New York Citizens Audit acknowledged this phenomenon in its email, tentatively admitting that it brings the numbers “into the realm of the possible,” going on to provide an overly-elaborate explanation of other means by which the discrepancy could be justified, but then circling back around to accept the number calculated by both The Enterprise and the board of elections.
“What this means in relation to duplicates is that I can't tell you without considerable effort how many of Nassau’s 62,371 duplicates relate to records in other counties that might also be active,” they wrote. “For this reason, it is not correct to say that any or all of those duplicates should be subtracted from the total. It may be (and likely is the case), that the other half of each duplicate is not in Nassau, and therefore subtracting those records would leave no representative records for those voters in Nassau. Because they are all active status, I don't think any should be subtracted without a good reason.
“In other words,” they said, “the 87.36% estimated registered voters is likely close to the true number.”
Of records showing voters without birthdays or having birthdays that are unusual, the board of elections notes that, prior to 1960, a date of birth was not required, and that, when electronic databases were implemented, some counties would use placeholder dates to fill the empty space for voters who hadn’t been required to provide their date of birth.
New York Citizens Audit also claims that the fact that voters have been registered on federal holidays is evidence of fraud or maladministration, to which the board of elections replied that, because some voters submit a registration form prior to their 18th birthday, the registration becomes active on that birthday, which may be a holiday.

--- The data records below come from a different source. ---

(** * Smart checkout service: pricing, validation, order store and handler

    A shallow embedding of [src/pricing.ts], [src/types.ts],
    [src/repository.ts] and [src/checkout.ts].

    - A JavaScript [number] is an IEEE-754 binary64 value.  It is modelled by
      the Standard Library's [spec_float] at precision 53 and exponent bound
      1024, with the library's own [SFmul], [SFadd], [SFdiv] and [SFcompare].
    - The DynamoDB document client, [randomUUID] and the clock are the
      platform: an interface of state-passing operations whose outcomes are
      recorded in a trace of events.
    - [JSON.parse] is a parameter of the handler; its results are values of
      [JSValue].  A checked item is cast to the record [CheckoutItem]:
      properties of an item other than the four declared ones are not
      carried along.
    - Strings are byte strings.  The response body is the value handed to
      [JSON.stringify], not its text.
    - [durationMs] in log entries reads the wall clock and is left out. *)

From Stdlib Require Import ZArith Lia Bool List String Ascii.
From Stdlib Require Import Floats.SpecFloat.
From stdpp Require Import gmap strings.

Local Open Scope string_scope.
Local Open Scope Z_scope.

(** ** JavaScript numbers *)

Module JSNumber.

Definition prec : Z := 53.
Definition emax : Z := 1024.

Definition number : Type := spec_float.

(** Integer literals and integer-valued results: the double nearest to [z]. *)
Definition of_Z (z : Z) : number := binary_normalize prec emax z 0 false.

Definition mul (x y : number) : number := SFmul prec emax x y.
Definition add (x y : number) : number := SFadd prec emax x y.
Definition div (x y : number) : number := SFdiv prec emax x y.

(** [x <= y], [x < y]: false as soon as an operand is NaN. *)
Definition leb (x y : number) : bool := SFleb x y.
Definition ltb (x y : number) : bool := SFltb x y.

(** Representation invariant of a binary64 value. *)
Definition wf (x : number) : bool := valid_binary prec emax x.

(** The integer part, rounded towards minus infinity, of [(-1)^s * m * 2^e]. *)
Definition floorZ (s : bool) (m : positive) (e : Z) : Z :=
  if 0 <=? e then cond_Zopp s (Zpos m * 2 ^ e)
  else cond_Zopp s (Zpos m) / 2 ^ (- e).

(** [Math.floor]: zeros, infinities and NaN are returned unchanged. *)
Definition Math_floor (x : number) : number :=
  match x with
  | S754_finite s m e => binary_normalize prec emax (floorZ s m e) 0 s
  | _ => x
  end.

(** [Number.isInteger] on a number: finite and without fractional part. *)
Definition isInteger (x : number) : bool :=
  match x with
  | S754_zero _ => true
  | S754_finite _ m e => (0 <=? e) || (Zpos m mod 2 ^ (- e) =? 0)
  | _ => false
  end.

(** The mathematical value of an integer-valued number. *)
Definition to_Z (x : number) : Z :=
  match x with
  | S754_finite s m e => floorZ s m e
  | _ => 0
  end.

(** The canonical binary64 representation of an integer [0 < z < 2^53]:
    53 significant bits, the exponent chosen accordingly. *)
Definition canon (s : bool) (z : Z) : number :=
  S754_finite s (Z.to_pos (z * 2 ^ (53 - (Z.log2 z + 1)))) (Z.log2 z + 1 - 53).

(** The literal [0.08]: the double nearest to 8/100. *)
Definition lit_0_08 : number := div (of_Z 8) (of_Z 100).

End JSNumber.

Import JSNumber.

(** ** [src/types.ts] *)

Record CheckoutItem := {
  ci_productId : string;
  ci_name : string;
  ci_unitPrice : number;
  ci_quantity : number
}.

Record OrderItem := {
  productId : string;
  name : string;
  unitPrice : number;
  quantity : number;
  lineTotal : number
}.

Record CheckoutRequest := {
  req_cartId : string;
  req_customerId : string;
  req_items : list CheckoutItem
}.

Variant OrderStatus := CONFIRMED.

Record Order := {
  orderId : string;
  cartId : string;
  customerId : string;
  items : list OrderItem;
  subtotal : number;
  tax : number;
  total : number;
  status : OrderStatus;
  createdAt : string
}.

(** ** [src/pricing.ts] *)

Record PricingResult := {
  pr_items : list OrderItem;
  pr_subtotal : number;
  pr_tax : number;
  pr_total : number
}.

(** [{ ...item, lineTotal: item.unitPrice * item.quantity }] *)
Definition priceItem (item : CheckoutItem) : OrderItem :=
  {| productId := ci_productId item;
     name := ci_name item;
     unitPrice := ci_unitPrice item;
     quantity := ci_quantity item;
     lineTotal := mul (ci_unitPrice item) (ci_quantity item) |}.

Definition calculatePricing (items : list CheckoutItem) : PricingResult :=
  let orderItems := List.map priceItem items in
  let subtotal :=
    fold_left (fun sum item => add sum (lineTotal item)) orderItems (of_Z 0) in
  let tax := Math_floor (mul subtotal lit_0_08) in
  let total := add subtotal tax in
  {| pr_items := orderItems; pr_subtotal := subtotal;
     pr_tax := tax; pr_total := total |}.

Also, Jan. 1 is sometimes used as a placeholder where necessary.
A letter from the Ontario County Board of Elections about the group’s claims sums things up more bluntly.
“The complexity of the voter enrollment database(s) combined with their very dynamic nature is poorly understood by nearly everyone except those who work closely with the information,” it says. “That lack of understanding makes it very easy to exploit preconceived notions about the entire elections process … All data provided by this group have been debunked by our peers.”